ME WORTHY

My life choices depend on my feelings of my worth. What determines my value as a human being? And how the fuck do I know what kind of choices a person with my upbringing WITH self-worth would make if I’ve never had any? No ones ever recognized me as important, and if they did I ran for the hills for fear of being found out. So clearly, I can’t just sit around and wait for someone to see me as worthy. What happens when they’re gone? A fucking part of me agonizes again, that’s what, and I’m so over that whole self harm route.

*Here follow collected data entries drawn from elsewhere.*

(* ===== verification/StateDirectory.v ===== *)
(** * The state directory: [crates/lotusd/src/core.rs], creating, joining, opening

    What a node keeps on disk beside its database: two key files and the digest its
    chain reopens from. Every call of the file system takes the next outcome of a
    script; a file is its bytes, or missing. The keys' own mathematics is the
    crates': [KeyCrates]. *)

From S2P Require Import Prelude BTree Text Codec Externals Keys Msg Envelope Value.
From S2P Require Import Storage Addr StateError Ledger Chain Change Subscribe Core Compaction Advertise.

(** The weight given to the key a new cluster is founded on. *)
Definition ROOT_KEY_WEIGHT : N := 2.

(** [ed25519-zebra]'s signing key from its bytes, and [iroh]'s secret's public half. *)
Class KeyCrates `{Externals} := {
  signing_key_from : array 32 → NodeKeys;
  iroh_public_of : array 32 → EndpointId;
}.

(** [io::Error], as far as its kind matters. *)
Class IoErrors (IoError : Type) := {
  unexpected_eof : IoError;
  is_unexpected_eof : IoError → bool;
  not_found : IoError;
}.

Inductive IfInitialized : Type :=
  | IfInitialized_Fail
  | IfInitialized_Overwrite.

(** What becomes of a call: a write that fails leaves so many bytes written. *)
Inductive Call (IoError : Type) : Type :=
  | Call_Done
  | Call_Fails (e : IoError) (kept : nat).
Arguments Call_Done {_}.
Arguments Call_Fails {_} e kept.

(** The directory, its path one of the errors'. *)
Record Dir (S E IoError SysError : Type) := MkDir {
  dir_signing : option (list u8);
  dir_iroh : option (list u8);
  dir_oldest : option (list u8);
  dir_db : S;
  dir_calls : list (Call IoError);
  dir_opens : list (Result E ());
  dir_entropy : nat → Result SysError (array 32);
}.
Arguments MkDir {_ _ _ _} dir_signing dir_iroh dir_oldest dir_db dir_calls dir_opens dir_entropy.
Arguments dir_signing {_ _ _ _} _.
Arguments dir_iroh {_ _ _ _} _.
Arguments dir_oldest {_ _ _ _} _.
Arguments dir_db {_ _ _ _} _.
Arguments dir_calls {_ _ _ _} _.
Arguments dir_opens {_ _ _ _} _.
Arguments dir_entropy {_ _ _ _} _.

Section dir.
Context `{KeyCrates} {S E IoError SysError : Type} `{IoErrors IoError} `{Storage S E}.
Abbreviation D := (Dir S E IoError SysError) (only parsing).

(** Why a state directory could not be laid down or opened; a path is the file's
    name. *)
Inductive InitError : Type :=
  | InitError_IO (e : IoError) (what : rstring)
  | InitError_AlreadyInitialized
  | InitError_Entropy (e : SysError)
  | InitError_Wire (e : WireError)
  | InitError_SigningKeyLength (len : nat)
  | InitError_IrohSecretLength (len : nat)
  | InitError_OldestDigestLength (len : nat)
  | InitError_Storage (e : E)
  | InitError_Chain (e : Error E).

Abbreviation DM := (M D InitError) (only parsing).

(** ** The file system *)

(** Two secrets live in a file each. *)
Inductive Secret : Type :=
  | Secret_Signing
  | Secret_Iroh.

Definition secret_file (which : Secret) (d : D) : option (list u8) :=
  match which with Secret_Signing => dir_signing d | Secret_Iroh => dir_iroh d end.

Definition with_secret (which : Secret) (bytes : list u8) (d : D) : D :=
  match which with
  | Secret_Signing => MkDir (Some bytes) (dir_iroh d) (dir_oldest d) (dir_db d) (dir_calls d) (dir_opens d) (dir_entropy d)
  | Secret_Iroh => MkDir (dir_signing d) (Some bytes) (dir_oldest d) (dir_db d) (dir_calls d) (dir_opens d) (dir_entropy d)
  end.

Definition with_db (db : S) (d : D) : D :=
  MkDir (dir_signing d) (dir_iroh d) (dir_oldest d) db (dir_calls d) (dir_opens d) (dir_entropy d).

Definition with_calls (calls : list (Call IoError)) (d : D) : D :=
  MkDir (dir_signing d) (dir_iroh d) (dir_oldest d) (dir_db d) calls (dir_opens d) (dir_entropy d).

(** One call; past the script it succeeds. *)
Definition call : M D (IoError * nat) () := λ d,
  match dir_calls d with
  | [] => Ret (Ok (), d)
  | Call_Done :: calls => Ret (Ok (), with_calls calls d)
  | Call_Fails e kept :: calls => Ret (Err (e, kept), with_calls calls d)
  end.

Definition io_call (what : rstring) : DM () := m_map_err (λ e, InitError_IO e.1 what) call.

Definition change (f : D → D) : DM () := λ d, Ret (Ok (), f d).

(** [fs::read]. *)
Definition read_file (file : D → option (list u8)) (what : rstring) : DM (list u8) :=
  do! io_call what in
  m_ask (λ d, c_ok_or (InitError_IO not_found what) (file d)).

(** Creates or truncates the file, writes the secret and syncs it. *)
Definition write_secret (which : Secret) (secret : array 32) (creating saving : rstring) : DM () :=
  do! io_call creating in
  do! change (with_secret which []) in
  do! (λ d, match call d with
            | Ret (Ok _, d) => Ret (Ok (), with_secret which (as_slice secret) d)
            | Ret (Err (e, kept), d) => Ret (Err (InitError_IO e saving), with_secret which (take kept (as_slice secret)) d)
            | Panic => Panic
            | Diverge => Diverge
            end) in
  io_call saving.

(** The 32 bytes at a path. *)
Definition load_secret (which : Secret) (reading : rstring) (wrong_length : nat → InitError) : DM (array 32) :=
  let! bytes := read_file (secret_file which) reading in
  m_ask (λ _, c_ok_or (wrong_length (length bytes)) (array_try_from 32 bytes)).

(** The next draw. *)
Definition draw_secret : DM (array 32) := λ d,
  Ret (match dir_entropy d 0 with Ok secret => Ok secret | Err e => Err (InitError_Entropy e) end,
       MkDir (dir_signing d) (dir_iroh d) (dir_oldest d) (dir_db d) (dir_calls d) (dir_opens d) (λ n, dir_entropy d (n + 1))).

Definition create_state_dir : DM () :=
  do! io_call (str "creating state-dir") in
  io_call (str "setting state-dir permissions").

(** [SqliteStorage::open]. *)
Definition open_db : DM () := λ d,
  match dir_opens d with
  | [] | Ok _ :: _ =>
      Ret (Ok (), MkDir (dir_signing d) (dir_iroh d) (dir_oldest d) (dir_db d) (dir_calls d) (tail (dir_opens d)) (dir_entropy d))
  | Err e :: rest =>
      Ret (Err (InitError_Storage e),
           MkDir (dir_signing d) (dir_iroh d) (dir_oldest d) (dir_db d) (dir_calls d) rest (dir_entropy d))
  end.

(** A call on the opened database. *)
Definition on_db {A} (m : M S (Error E) A) : DM A := λ d,
  match m (dir_db d) with
  | Ret (Ok a, db) => Ret (Ok a, with_db db d)
  | Ret (Err e, db) => Ret (Err (InitError_Chain e), with_db db d)
  | Panic => Panic
  | Diverge => Diverge
  end.

(** [write_oldest]: staged, then renamed over the reading; one outcome for its
    calls. *)
Definition lay_oldest (oldest : EnvelopeDigest) : DM () := λ d,
  match call d with
  | Ret (Ok _, d) =>
      Ret (Ok (), MkDir (dir_signing d) (dir_iroh d) (Some (as_slice (digest_bytes oldest))) (dir_db d) (dir_calls d)
                    (dir_opens d) (dir_entropy d))
  | Ret (Err e, d) => Ret (Err (InitError_IO e.1 (str "writing oldest-envelope")), d)
  | Panic => Panic
  | Diverge => Diverge
  end.

(** ** Keys *)

(** A node's two keys: [NodeKeys], its iroh secret as the endpoint it makes. *)
Definition load_keys : DM (NodeKeys * EndpointId) :=
  let! signing := load_secret Secret_Signing (str "reading signing-key") InitError_SigningKeyLength in
  let! iroh := load_secret Secret_Iroh (str "reading iroh-secret") InitError_IrohSecretLength in
  m_ret (signing_key_from signing, iroh_public_of iroh).

Definition generate_keys : DM (NodeKeys * EndpointId) :=
  let! secret := draw_secret in
  do! write_secret Secret_Signing secret (str "creating signing-key") (str "saving signing-key") in
  let! secret := draw_secret in
  do! write_secret Secret_Iroh secret (str "creating iroh-secret") (str "saving iroh-secret") in
  load_keys.

(** ** Creating, joining, opening *)

Definition refuse_initialized (if_initialized : IfInitialized) : DM () :=
  match if_initialized with
  | IfInitialized_Overwrite => m_ret ()
  | IfInitialized_Fail =>
      do! io_call (str "reading oldest-envelope") in
      λ d, Ret (match dir_oldest d with Some _ => Err InitError_AlreadyInitialized | None => Ok () end, d)
  end.

(** The first envelope: the founder's key trusted, its endpoint listed, and one
    signature asked of every envelope. *)
Definition genesis_of (trusted : Key) (id : KeyId) (endpoint : Value) : option Msg :=
  keys ← NamespaceKey_try_new TRUSTED_KEYS_KEY;
  nodes ← NamespaceKey_try_new CLUSTER_NODES_KEY;
  signatures ← NamespaceKey_try_new MIN_ENVELOPE_SIGNATURES_KEY;
  let id := KeyId_to_hex id in
  Some (Msg_Init (MkInitMsg (MkFullCheckpoint (bt_from_iter [
    (keys, MkNamespace (Value_Map (bt_from_iter [(id, Value_Key trusted)])));
    (nodes, MkNamespace (Value_Map (bt_from_iter [(id, Value_Map (bt_from_iter [(IROH, endpoint)]))])));
    (signatures, MkNamespace (Value_Int 1))])))).

(** The wire error signing fails with. *)
Definition wire_error_of (e : Error E) : InitError :=
  match e with Error_Wire e => InitError_Wire e | e => InitError_Chain e end.

Definition create_in_state_dir (if_initialized : IfInitialized) : DM (Core S) :=
  do! create_state_dir in
  do! refuse_initialized if_initialized in
  let! ke := generate_keys in
  let trusted := Key_new (NodeKeys_public_key ke.1) ROOT_KEY_WEIGHT in
  let! id := m_ask (λ _, c_expect (Key_id trusted)) in
  let! endpoint := m_ask (λ _, c_expect (match Value_try_from_endpoint (endpoint_addr_from_parts ke.2 []) with
                                          | Ok value => Some value
                                          | Err _ => None
                                          end)) in
  let! genesis := m_ask (λ _, c_expect (genesis_of trusted id endpoint)) in
  let! envelope := m_ask (λ _, c_map_err wire_error_of (NodeKeys_sign ke.1 (Envelope_new genesis))) in
  do! open_db in
  let! chain := on_db (chain_init envelope) in
  do! lay_oldest (chain_root chain) in
  λ d, Ret (Ok (MkCore (dir_db d) chain (chain_root chain) ke.1 Subscriptions_default), d).

(** Lays down a node's keys without a chain. *)
Definition prepare_join (if_initialized : IfInitialized) : DM (NodeKeys * EndpointId) :=
  do! create_state_dir in
  do! refuse_initialized if_initialized in
  generate_keys.

Definition join_in_state_dir (root : Envelope) (state : option FullCheckpoint) : DM (Core S) :=
  let! ke := load_keys in
  do! open_db in
  let! chain := on_db match state with
                      | None => chain_init root
                      | Some state => chain_adopt root state
                      end in
  do! lay_oldest (chain_root chain) in
  λ d, Ret (Ok (MkCore (dir_db d) chain (chain_root chain) ke.1 Subscriptions_default), d).

(** Opens what a directory holds. *)
Definition init_with_state_dir (fuel : nat) : DM (Core S) :=
  do! open_db in
  let! bytes := read_file dir_oldest (str "reading oldest-envelope") in
  let! oldest := m_ask (λ _, c_ok_or (InitError_OldestDigestLength (length bytes))
                               (MkEnvelopeDigest <$> array_try_from 32 bytes)) in
  let! chain := on_db (chain_open fuel oldest) in
  let! ke := load_keys in
  λ d, Ret (Ok (MkCore (dir_db d) chain oldest ke.1 Subscriptions_default), d).
End dir.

What, then, gives me VALUE? A lot of people might not like this answer, but I’m just gonna go ahead and rip the band-aide off: God. That’s right, I said it, G-O-mother truckin D. Not my friends, not my job, not what I do in my free time, not how I look or how I spend my money, not other people’s opinions or even my own, not my beliefs, not my parents complete lack of guidance, how much money I have or don’t have, my boyfriend, or how many of them I have, my sobriety time, NONE OF THAT. My ambition? My determination? My focus? My accomplishments? No, no, no, no, no. It’s the mere fact that I exist. Does someone born with Down syndrome have any less value as a human being than an all star professional foot ball player? No. Fuck no. Who knows how many hearts a child with special needs can change? And hhow many hearts that foot ball player has crushed? How many lives they’ve touched? Does THAT even matter? In my passionate opinion, yes, but does that determine worth? Nope. I am worthy because I exist, because I am a part of God consciousness, experiencing myself to become increasingly conscious of myself, to KNOW MYSELF, more and more and more and more. In order to do that, I can’t just sit around and dream all day. I have to keep moving forward, through the pain and the hurt and the emotional struggle that I’m accustomed to. I must keep going. I understand that for many, self-worth isn’t such a battle. They don’t have to constantly affirm it and check themselves to know that they are making choices that affirm worth. They may not always find themselves getting lost again and again in a sea of feeling worthless and alone and ugly. But for me, I do, and the sooner that I accept that, and feel that just because I’ve taken the brunt of abuse in majority of my relationships, does not make me any less of a person, the better. In fact, it has provided me with immense inner strength, however, I’m ready to be treated like a princess now and rise above anything less. The end.